Своего младшего Баатр увидел сразу. Узкоплечий, с длинной тонкой шеей и большой бритой головой, Дордже чем-то напоминал медную лампу на высокой ножке. Он сидел у огромного гонга с деревянной колотушкой в руке, уставившись в одну точку, лоб усеян мелкими бисеринками пота. Отца и брата он не заметил. Баатр понял: мальчику впервые доверили бить в гонг во время службы. В нем поднялась гордость за сына, он подошел к Дордже и поощрительно хлопнул по плечу. Дордже от неожиданности вздрогнул, оторопело посмотрел на отца. Бакша Менке Сарцынов, сидевший на возвышении сбоку от статуи Бурхана-бакши, неодобрительно посмотрел на Баатра и едва заметно дернул головой: отойди! Баатр, довольный собой и сыновьями, отвесил поклон и отошел, но сел как можно ближе к Дордже и ловил взгляд каждого вновь входившего – обратили ли внимание на маленького манджика.

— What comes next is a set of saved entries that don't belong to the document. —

(** * auth.js: accounts, sessions, membership and history

    A shallow embedding of [js/auth.js] (registration, login, logout, the
    current-user session, premium membership, purchase and consultation
    history, all kept in [localStorage]) and the properties of it that the
    specification states, followed by further properties of the code: the
    shapes that the validators accept, what logs in after which call, what
    the store keeps, and how purchases, consultations and the session
    behave.

    The first part translates the program; the second part proves facts
    about the translation. *)

From stdpp Require Import gmap strings list fin_maps relations.
From Stdlib Require Import ZArith Ascii Lia.

#[local] Set Warnings "-register-all".
#[local] Open Scope Z_scope.

(** * Part I: the program *)

(** ** JavaScript data *)

(** A JavaScript string is a sequence of UTF-16 code units. *)
Definition jsstring : Type := list Z.

(** The code units of an ASCII literal of the source. *)
Fixpoint js (s : string) : jsstring :=
  match s with
  | EmptyString => []
  | String c s' => Z.of_N (N_of_ascii c) :: js s'
  end.

(** The values that survive [JSON.stringify] and [JSON.parse], which every
    stored value goes through. [undefined] is not among them: a property
    that is absent reads as [None]. Numbers are the integers. *)
Inductive value : Type :=
| VNull
| VBool (b : bool)
| VNum (n : Z)
| VStr (s : jsstring)
| VArr (l : list value)
| VObj (o : gmap string value).

(** A plain object: its own properties by name. *)
Abbreviation obj := (gmap string value).

(** ToBoolean, on what a property read gives. *)
Definition truthy (v : option value) : bool :=
  match v with
  | None | Some VNull => false
  | Some (VBool b) => b
  | Some (VNum n) => negb (n =? 0)
  | Some (VStr s) => match s with [] => false | _ :: _ => true end
  | Some (VArr _) | Some (VObj _) => true
  end.

(** ToBoolean of a string argument that may be [undefined]. *)
Definition truthy_str (s : option jsstring) : bool := truthy (VStr <$> s).

(** [===] between the results of two reads. Primitives compare by type and
    content. Objects and arrays compare by identity, and wherever this
    program compares two values, one side comes out of a fresh [JSON.parse]
    and the other from elsewhere, so that two objects are never the same. *)
Definition strict_eq (v w : option value) : bool :=
  match v, w with
  | None, None => true
  | Some VNull, Some VNull => true
  | Some (VBool a), Some (VBool b) => bool_decide (a = b)
  | Some (VNum a), Some (VNum b) => a =? b
  | Some (VStr a), Some (VStr b) => bool_decide (a = b)
  | _, _ => false
  end.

В храм вошел атаман Иловайской станицы Шукур Давинов. Простираться не стал, отвесил положенные поклоны, сел прямо по центру и кивнул бакше: можно начинать. Зычный голос бакши заполнил помещение. Гелюнги вторили. Манджики подпевали. Казаки закрыли глаза и стали перебирать четки. А Баатр не мог оторвать взгляд от Дордже: переживал, как бы тот не опоздал вовремя вступить, и чувствовал, как у самого на лбу выступает испарина и чешется между лопаток.
Когда служба закончилась и все манджики гуськом вышли из храма, новобранцы встали в очередь к бакше за амулетами мирде, охраняющими от пуль и ударов шашки. Бакша надевал каждому на шею деревянную коробочку на красном шнурке, внутри которой был запечатан гневный образ Ямантаки – победителя бога смерти. Только тут Баатр сообразил, что в спешке они с Очиром не взяли с собой ни денег, ни подношения.
– Шепни бакше, что завтра голову барана занесу, – велел он Очиру.
Получив заветную коробочку, направились к выходу.
– Вы, дядя, не забудьте про голову. А то мирде силы иметь не будет, – отводя глаза, проговорил Очир.
– Не забуду! – пообещал Баатр. – Пойдем отцу поклонимся.
При входе в хурул вот уже год висела поминальная доска. Сверху была витиеватая надпись «ясным письмом», а ниже по-русски перечислены фамилии и имена всех казаков-калмыков, погибших в войне с японцами. Чолункин Бембе был последним в этом списке.
– Отец! Брат! – послышался сзади голос Дордже.
Оба обернулись. Совсем другой Дордже – веселый, улыбчивый – стоял перед ними. Обнялись, одобрительно похлопали мальчика по плечам.
– Скажи-ка, сынок, можешь прочесть, что написано сверху? – спросил Баатр.
– «За Веру, Царя и Отечество», – прочитал Дордже.
– Ну вот какая у нас семья: и по-русски, и по-калмыцки читать можем! – громко, чтобы слышали все вокруг, воскликнул Баатр. – А фамилия наша теперь на стене хурула выбита!
– Я за тебя молиться буду! – тихо пообещал Дордже Очиру.
– Да услышат бурханы твои молитвы.
Хутор, куда к полудню вернулись Баатр и Очир, был похож на потревоженный улей. Между базами сновали женщины с ведрами и котлами. У кузни столпотворение – призывникам нужно срочно подковать лошадей. Отовсюду слышалось предсмертное блеяние овец. Мужчины смазывали колеса у телег, чинили седла, начищали сапоги. Кибитки, которые теперь всё чаще использовались для хранения припасов и всякого скарба, срочно освобождались для торжественных проводов. К вечеру над хутором поплыл запах вареного мяса, жареного теста и арьки.